L'anxiété rend le monde malodorant

Mots clés : odorat, anxiété, stress

Par Marie-Noëlle Delaby -

Le stress perturberait notre odorat, selon une récente étude américaine.

Les expressions pour exprimer notre humeur sont souvent visuelles: voir la vie en rose, broyer du noir, avoir le blues… A quand leurs équivalents olfactifs? Une étude de l'université du Wisconsin vient en effet d'établir que l'anxiété modifiait notre perception des odeurs, rendant désagréables des effluves jusque-là perçues comme neutres.

Crédit photo: Flickr/Gotosira

 

L'influence de nos émotions sur notre perception des odeurs est un domaine encore peu exploré par la science. C'est pourquoi le Dr Wen Li s'est attelée à mieux décrypter les processus biologiques mis en jeu entre l'odorat et les centres émotionnels du cerveau. Elle a livré les résultats de ses travaux dans la revue scientifique The journal of neuroscience daté du 25 septembre. «Nous avons étudié, grâce à l'imagerie par résonance magnétique (IRM), l'activité cérébrale des cerveaux de 12 volontaires exposés à un panel d'odeurs. Lors de leur première confrontation avec ces effluves, celles-ci étaient qualifiées de neutres par les participants, explique la chercheuse en neuropsychologie. Il leur a ensuite été demandé de regarder une série de textes et de photos perturbants, évoquant par exemple des accidents de voiture ou la guerre, pour induire un stress. Invités à sentir de nouveau les mêmes odeurs, celles-ci leur ont paru clairement désagréables», constate le Dr Li.
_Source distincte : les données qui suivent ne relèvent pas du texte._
(** ** P2PKH *)

Definition AddressFromPubKey (compressedPub : list byte) (version : byte) : gostring :=
  Base58Check (version :: abytes (Hash160 compressedPub)).
Definition P2PKH (pubKeyHash : array 20) : list byte :=
  [z2b 0x76; z2b 0xa9; z2b 0x14] ++ abytes pubKeyHash ++ [z2b 0x88; z2b 0xac].
Definition P2PKHFromPub (compressedPub : list byte) : list byte := P2PKH (Hash160 compressedPub).
Definition ScriptSigP2PKH (sigWithType compressedPub : list byte) : list byte :=
  pushData sigWithType ++ pushData compressedPub.

(** ** Lemmas: digits *)

Fixpoint val58 (l : list Z) : Z := match l with [] => 0 | d :: r => d + 58 * val58 r end.
Definition digit58 (d : Z) : Prop := 0 <= d < 58.
Definition top_ok (l : list Z) : Prop := forall d, last l = Some d -> d <> 0.

Lemma val58_nonneg l : Forall digit58 l -> 0 <= val58 l.
Proof. unfold digit58. induction 1; simpl; lia. Qed.

Lemma val58_pos l : Forall digit58 l -> top_ok l -> l <> [] -> 0 < val58 l.
Proof.
  unfold digit58. intros Hf. induction Hf as [|d r Hd Hr IH]; intros Ht Hn; [done|].
  destruct r as [|e r]; cbn [val58] in *; [specialize (Ht d eq_refl); lia|].
  assert (0 < e + 58 * val58 r) by (apply IH; [|done]; intros x Hx; by apply Ht). lia.
Qed.

(** Every number has digits, and only one list of them without a zero on top. *)
Lemma b58_digits_unique l fuel :
  Forall digit58 l -> top_ok l -> val58 l < 58 ^ Z.of_nat fuel ->
  b58_digits fuel (val58 l) = b58_char <$> l.
Proof.
  intros Hf. revert fuel. induction Hf as [|d r Hd Hr IH]; intros fuel Ht Hv; [by destruct fuel|].
  pose proof (val58_pos (d :: r) ltac:(by constructor) Ht ltac:(done)) as Hp. unfold digit58 in Hd.
  destruct fuel as [|fuel]; [simpl in Hv, Hp; lia|]. cbn [b58_digits]. rewrite (proj2 (Z.ltb_lt _ _)) by done.
  cbn [val58] in *. rewrite Nat2Z.inj_succ, Z.pow_succ_r in Hv by lia.
  replace ((d + 58 * val58 r) mod 58) with d by (rewrite Z.mul_comm, Z_mod_plus_full, Z.mod_small; lia).
  replace ((d + 58 * val58 r) / 58) with (val58 r) by (Z.div_mod_to_equations; lia).
  rewrite fmap_cons. f_equal. apply IH; [|lia]. intros x Hx. apply Ht. destruct r; [done|exact Hx].
Qed.
(* ===== verification/Limiter.v ===== *)
(** * server/limiter: the per-client rate limiter ([src/server/limiter.go])

    Times are nanoseconds of the monotonic clock and tokens are counted in
    billionths, in which the refill [elapsed * rate] is an integer; [float64]
    rounding is not modelled.  Ranging over the map to drop stale buckets does
    not depend on the order, so the clean-up is a filter of the map. *)

From stdpp Require Import base gmap list strings.
From Stdlib Require Import ZArith Lia ZifyNat.
From S2P Require Import Prelude.
Open Scope Z_scope.

(** One token, and one second. *)
Definition nano : Z := 1000000000.
Definition minute : Z := 60 * nano.

Record bucket : Type := mkBucket { tokens : Z; last_ : Z }.
Record limiter : Type := mkLimiter { rate : Z; buckets : gmap string bucket }.

Definition newLimiter (ratePerSec : Z) : limiter := mkLimiter ratePerSec ∅.

Definition max_buckets : nat := 100000.

(** [for k, v := range l.b { if now.Sub(v.last) > time.Minute { delete } }]. *)
Definition cleanup (now : Z) (b : gmap string bucket) : gmap string bucket :=
  filter (fun kv => now - last_ kv.2 <= minute) b.

(** The refill and the withdrawal of one token. *)
Definition take_token (r now : Z) (bk : bucket) : bool * bucket :=
  let elapsed := now - last_ bk in
  let t := tokens bk + elapsed * r in
  let t := if r * nano <? t then r * nano else t in
  if nano <=? t then (true, mkBucket (t - nano) now) else (false, mkBucket t now).

Definition allow (ip : string) (now : Z) (l : limiter) : bool * limiter :=
  let '(bk, b) :=
    match buckets l !! ip with
    | Some bk => (bk, buckets l)
    | None =>
        let bk := mkBucket (rate l * nano) now in
        let b := <[ip := bk]> (buckets l) in
        (bk, if (max_buckets <? size b)%nat then cleanup now b else b)
    end in
  let '(ok, bk') := take_token (rate l) now bk in
  (ok, mkLimiter (rate l) (<[ip := bk']> b)).

(** A run of requests, each a client and a time. *)
Fixpoint allow_all (reqs : list (string * Z)) (l : limiter) : list bool * limiter :=
  match reqs with
  | [] => ([], l)
  | (ip, now) :: rest =>
      let '(ok, l1) := allow ip now l in
      let '(oks, l2) := allow_all rest l1 in
      (ok :: oks, l2)
  end.

(** ** Specification: one bucket per client, full at first *)

Fixpoint bucket_run (r : Z) (bk : option bucket) (times : list Z) : list bool :=
  match times with
  | [] => []
  | now :: rest =>
      let '(ok, bk') := take_token r now (default (mkBucket (r * nano) now) bk) in
      ok :: bucket_run r (Some bk') rest
  end.

Definition times_of (ip : string) (reqs : list (string * Z)) : list Z :=
  snd <$> filter (fun q => q.1 = ip) reqs.
(** The answers a client got. *)
Definition answers_to (ip : string) (reqs : list (string * Z)) (oks : list bool) : list bool :=
  snd <$> filter (fun q : (string * Z) * bool => q.1.1 = ip) (zip reqs oks).

(** Times do not go back. *)
Fixpoint monotone (t : Z) (times : list Z) : Prop :=
  match times with [] => True | x :: r => t <= x /\ monotone x r end.

(** ** Lemmas *)

(** A bucket of the past, with at most a full load of tokens. *)
Definition bucket_ok (r t : Z) (bk : bucket) : Prop := 0 <= tokens bk <= r * nano /\ last_ bk <= t.

Lemma take_token_ok r now bk ok bk' : 0 < r -> bucket_ok r now bk -> take_token r now bk = (ok, bk') -> bucket_ok r now bk'.
Proof.
  unfold bucket_ok, take_token, nano. intros Hr [Ht Hl].
  destruct (r * 1000000000 <? tokens bk + (now - last_ bk) * r) eqn:E1, (1000000000 <=? _) eqn:E2; zbool;
    intros [= <- <-]; cbn [tokens last_]; nia.
Qed.

(** Two bucket states that answer alike from [t] on: the same, or one missing
    and the other full by then. *)
Definition alike (r t : Z) (a b : option bucket) : Prop :=
  a = b \/ (a = None /\ exists bk, b = Some bk /\ 0 <= tokens bk /\ r * nano <= tokens bk + (t - last_ bk) * r).

Lemma alike_take r t now a b : 0 < r -> t <= now -> alike r t a b ->
  take_token r now (default (mkBucket (r * nano) now) a) = take_token r now (default (mkBucket (r * nano) now) b).
Proof.
  intros Hr Ht [->|(-> & bk & -> & H0 & Hf)]; [done|]. cbn [default id from_option]. unfold take_token. cbn [tokens last_].
  replace (now - now) with 0 by lia. rewrite Z.mul_0_l, Z.add_0_r.
  assert ((if r * nano <? tokens bk + (now - last_ bk) * r then r * nano else tokens bk + (now - last_ bk) * r) = r * nano) as ->.
  { destruct (_ <? _) eqn:E; zbool; [done|]. nia. }
  by rewrite Z.ltb_irrefl.
Qed.

Lemma alike_later r t t' a b : 0 < r -> t <= t' -> alike r t a b -> alike r t' a b.
Proof. intros Hr Ht [->|(-> & bk & -> & H0 & Hf)]; [by left|]. right. split; [done|]. exists bk. split_and!; [done..|nia]. Qed.

(** The specification's view of every client: [m] agrees with the limiter. *)
Definition tracks (t : Z) (l : limiter) (m : string -> option bucket) : Prop :=
  0 < rate l /\ map_Forall (fun _ bk => bucket_ok (rate l) t bk) (buckets l)
  /\ forall ip, alike (rate l) t (buckets l !! ip) (m ip).

Lemma cleanup_alike r now b (m : string -> option bucket) ip :
  0 < r -> map_Forall (fun _ bk => bucket_ok r now bk) b -> alike r now (b !! ip) (m ip) -> alike r now (cleanup now b !! ip) (m ip).
Proof.
  intros Hr Hb Ha. unfold cleanup. rewrite map_lookup_filter. destruct (b !! ip) as [bk|] eqn:E; [|exact Ha].
  cbn [mbind option_bind]. destruct (Hb ip bk E) as [H1 H2].
  destruct Ha as [Heq|(Hn & _)]; [|done]. cbn. case_guard as Hg; [left; by rewrite <- Heq|].
  right. split; [done|]. exists bk. split_and!; [done|lia|]. cbn in Hg. unfold minute, nano in *. nia.
Qed.

Lemma allow_tracks ip t now l m : t <= now -> tracks t l m ->
  let '(ok, l') := allow ip now l in
  let '(ok', bk') := take_token (rate l) now (default (mkBucket (rate l * nano) now) (m ip)) in
  ok = ok' /\ rate l' = rate l /\ tracks now l' (fun x => if decide (x = ip) then Some bk' else m x).
Proof.
  intros Ht (Hr & Hb & Ha). unfold allow.
  assert (map_Forall (fun _ bk => bucket_ok (rate l) now bk) (buckets l)) as Hb'.
  { intros k bk Hk. destruct (Hb k bk Hk). split; [done|lia]. }
  assert (forall x, alike (rate l) now (buckets l !! x) (m x)) as Ha' by (intros x; by apply (alike_later _ t)).
  assert (exists bk b, match buckets l !! ip with
     | Some bk => (bk, buckets l)
     | None => (mkBucket (rate l * nano) now,
         if (max_buckets <? size (<[ip := mkBucket (rate l * nano) now]> (buckets l)))%nat
         then cleanup now (<[ip := mkBucket (rate l * nano) now]> (buckets l))
         else <[ip := mkBucket (rate l * nano) now]> (buckets l)) end = (bk, b)
     /\ bk = default (mkBucket (rate l * nano) now) (buckets l !! ip)
     /\ map_Forall (fun _ bk => bucket_ok (rate l) now bk) b
     /\ forall x, x <> ip -> alike (rate l) now (b !! x) (m x)) as (bk & b & -> & -> & Hb1 & Ha1).
  { destruct (buckets l !! ip) as [bk|] eqn:E; [by exists bk, (buckets l)|].
    set (bk := mkBucket (rate l * nano) now). set (b := <[ip := bk]> (buckets l)).
    assert (map_Forall (fun _ bk => bucket_ok (rate l) now bk) b) as Hbb.
    { apply map_Forall_insert_2; [|done]. unfold bucket_ok, bk, nano. cbn. lia. }
    assert (forall x, x <> ip -> alike (rate l) now (b !! x) (m x)) as Hab.
    { intros x Hx. unfold b. rewrite lookup_insert_ne by done. apply Ha'. }
    destruct (max_buckets <? size b)%nat; [|by exists bk, b].
    exists bk, (cleanup now b). split_and!; [done|done| |].
    - intros k v Hk. apply map_lookup_filter_Some in Hk as [Hk _]. by apply (Hbb k).
    - intros x Hx. apply cleanup_alike; [done|done|by apply Hab]. }
  rewrite (alike_take (rate l) now now _ (m ip)) by (try done; lia).
  destruct (take_token _ _ _) as [ok bk'] eqn:Et. split_and!; [done..|]. split_and!; cbn [rate buckets]; [done| |].
  - apply map_Forall_insert_2; [|done]. rewrite <- (alike_take (rate l) now now (buckets l !! ip)) in Et by (try done; lia).
    eapply take_token_ok; [done| |exact Et]. destruct (buckets l !! ip) as [bk|] eqn:E; cbn [default id from_option].
    + by apply (Hb' ip).
    + unfold bucket_ok, nano. cbn. lia.
  - intros x. destruct (decide (x = ip)) as [->|Hx]; [left; apply lookup_insert_eq|].
    rewrite lookup_insert_ne by done. by apply Ha1.
Qed.

Lemma allow_all_length reqs l : length (allow_all reqs l).1 = length reqs.
Proof.
  revert l. induction reqs as [|[ip now] r IH]; intros l; [done|]. cbn [allow_all].
  destruct (allow ip now l) as [ok l1]. specialize (IH l1). destruct (allow_all r l1) as [oks l2]. simpl in *. by rewrite IH.
Qed.

Lemma allow_all_tracks ip reqs t l m :
  tracks t l m -> monotone t (snd <$> reqs) ->
  answers_to ip reqs (allow_all reqs l).1 = bucket_run (rate l) (m ip) (times_of ip reqs).
Proof.
  revert t l m. induction reqs as [|[ip' now] rest IH]; intros t l m Htr Hm; [done|].
  rewrite fmap_cons in Hm. destruct Hm as [Ht Hm]. simpl in Ht, Hm. cbn [allow_all].
  pose proof (allow_tracks ip' t now l m Ht Htr) as Hal. destruct (allow ip' now l) as [ok l1].
  destruct (take_token _ _ _) as [ok' bk'] eqn:Et. destruct Hal as (-> & Hrate & Htr1).
  specialize (IH now l1 _ Htr1 Hm). destruct (allow_all rest l1) as [oks l2] eqn:Ea.
  cbn [fst] in *. unfold answers_to, times_of in *. cbn [zip]. rewrite !filter_cons. cbn [fst snd].
  rewrite Hrate in IH. destruct (decide (ip' = ip)) as [->|Hne].
  - rewrite !fmap_cons. cbn [snd bucket_run]. rewrite Et. rewrite decide_True in IH by done. by rewrite IH.
  - rewrite decide_False in IH by done. exact IH.
Qed.

Lemma new_tracks r t : 0 < r -> tracks t (newLimiter r) (fun _ => None).
Proof. intros Hr. split_and!; [done|apply map_Forall_empty|]. intros ip. left. apply lookup_empty. Qed.

(** clients are limited independently.  While the clock does not go back, the
    answers a client gets from the limiter are those of a token bucket of its
    own, full at its first request: other clients' requests, and the clean-up of
    stale buckets under an address spray, change nothing. *)
Theorem limiter_isolated (r t : Z) (reqs : list (string * Z)) (ip : string) :
  0 < r -> monotone t (snd <$> reqs) ->
  answers_to ip reqs (allow_all reqs (newLimiter r)).1 = bucket_run r None (times_of ip reqs).
Proof. intros Hr Hm. exact (allow_all_tracks ip reqs t (newLimiter r) (fun _ => None) (new_tracks r t Hr) Hm). Qed.

Definition granted (oks : list bool) : Z := Z.of_nat (length (filter (fun b => b = true) oks)).

Lemma granted_cons b oks : granted (b :: oks) = (if b then 1 else 0) + granted oks.
Proof. unfold granted. rewrite filter_cons. destruct b; [rewrite decide_True by done|rewrite decide_False by done]; simpl; lia. Qed.

Lemma bucket_run_bound r bk times t1 :
  0 < r -> bucket_ok r (last_ bk) bk -> monotone (last_ bk) times -> last_ bk <= t1 -> Forall (fun x => x <= t1) times ->
  nano * granted (bucket_run r (Some bk) times) <= tokens bk + (t1 - last_ bk) * r.
Proof.
  intros Hr. revert bk. induction times as [|now rest IH]; intros bk Hb Hm Hl Hf.
  - unfold granted, bucket_ok in *. simpl. nia.
  - destruct Hm as [Hn Hm]. inversion Hf as [|? ? Hn1 Hf']; subst. cbn [bucket_run default from_option id].
    destruct (take_token r now bk) as [ok bk'] eqn:Et. rewrite granted_cons.
    assert (bucket_ok r now bk) as Hb1 by (destruct Hb; split; [done|lia]).
    pose proof (take_token_ok r now bk ok bk' Hr Hb1 Et) as Hb2.
    assert (last_ bk' = now /\ tokens bk' + (if ok then nano else 0) <= tokens bk + (now - last_ bk) * r) as [Hl' Ht'].
    { unfold take_token in Et. destruct (r * nano <? _) eqn:E1, (nano <=? _) eqn:E2; zbool; injection Et as <- <-; cbn; lia. }
    rewrite <- Hl' in Hm, Hb2. specialize (IH bk' Hb2 Hm ltac:(lia) Hf'). unfold nano in *. destruct ok; nia.
Qed.

Lemma monotone_filter (ip : string) t reqs : monotone t (snd <$> reqs) -> monotone t (times_of ip reqs).
Proof.
  unfold times_of. revert t. induction reqs as [|[k now] r IH]; intros t Hm; [done|]. rewrite fmap_cons in Hm.
  destruct Hm as [Ht Hm]. simpl in Ht, Hm. rewrite filter_cons. cbn [fst]. destruct (decide (k = ip)).
  - rewrite fmap_cons. split; [done|by apply IH].
  - apply IH. clear IH. destruct r as [|[k2 n2] r]; [done|]. rewrite fmap_cons in *. simpl in *. split; [lia|tauto].
Qed.

Lemma allow_all_state reqs t l : tracks t l (fun x => buckets l !! x) -> monotone t (snd <$> reqs) ->
  exists t', tracks t' (allow_all reqs l).2 (fun x => buckets (allow_all reqs l).2 !! x) /\ rate (allow_all reqs l).2 = rate l
    /\ forall x, monotone t (snd <$> reqs ++ x) -> monotone t' (snd <$> x).
Proof.
  revert t l. induction reqs as [|[ip now] rest IH]; intros t l Htr Hm; [by exists t|].
  rewrite fmap_cons in Hm. destruct Hm as [Ht Hm]. simpl in Ht, Hm. cbn [allow_all].
  pose proof (allow_tracks ip t now l _ Ht Htr) as Hal. destruct (allow ip now l) as [ok l1].
  destruct (take_token _ _ _) as [ok' bk']. destruct Hal as (_ & Hrate & Htr1).
  assert (tracks now l1 (fun x => buckets l1 !! x)) as Htr2 by (destruct Htr1 as (? & ? & ?); split_and!; [done..|]; intros x; by left).
  destruct (IH now l1 Htr2 Hm) as (t' & H1 & H2 & H3). destruct (allow_all rest l1) as [oks l2]. cbn [snd] in *.
  exists t'. split_and!; [done|congruence|]. intros x Hx. rewrite <- app_comm_cons, fmap_cons in Hx. destruct Hx as [_ Hx]. by apply H3.
Qed.


(** ** Witnesses *)

Definition demo_reqs : list (string * Z) :=
  [("a", 5); ("b", 6); ("a", 7); ("a", 8); ("a", 600000000); ("b", 700000000)]%string.

Lemma limiter_isolated_witness :
  answers_to "a" demo_reqs (allow_all demo_reqs (newLimiter 2)).1 = [true; true; false; true].
Proof.
  rewrite (limiter_isolated 2 0 demo_reqs "a"); [vm_compute; reflexivity|lia|cbn; lia].
Defined.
Un ressenti désagréable qui aurait tendance à s'accentuer à mesure qu'augmente l'anxiété des volontaires, selon les résultats de l'étude.

 

L'anxiété engendre un «recâblage» dans le cerveau

L'imagerie médicale a révélé que deux circuits cérébraux distincts et généralement indépendants, le circuit dédié au traitement olfactif et celui dédié à l'émotion, devenaient intimement liés dans des conditions de stress. «En temps normal, lorsque le cerveau traite une odeur, seul le système neuronal olfactif est activé. Et bien que les circuits cérébraux impliqués dans le traitement de l'odorat et de l'émotion se situent anatomiquement à proximité l'un de l'autre, leurs interactions demeurent limitées, rappelle Wen Li. Mais lorsque l'anxiété se développe, le système émotionnel participe au flux de traitement olfactif. On observe alors un réseau unifié entre les deux systèmes. Il semble que l'anxiété provoque un “recâblage” des circuits impliqués dans le traitement des odeurs, permettant à des données émotionnelles de s'introduire dans ce circuit, avec pour finalité le fait de «ressentir» de mauvaises odeurs». Des résultats qui pourraient, selon l'équipe de l'université du Wisconsin, éclairer davantage les mécanismes impliqués dans les épisodes d'anxiété. Cela pourrait notamment aider le monde médical à mieux appréhender le phénomène de cercle vicieux qui nous incite à voire le monde négativement sous l'effet du stress, nous rendant davantage anxieux. Reste à vérifier si l'inverse est vrai: le monde sent-il meilleur lorsque nous sommes heureux et détendus?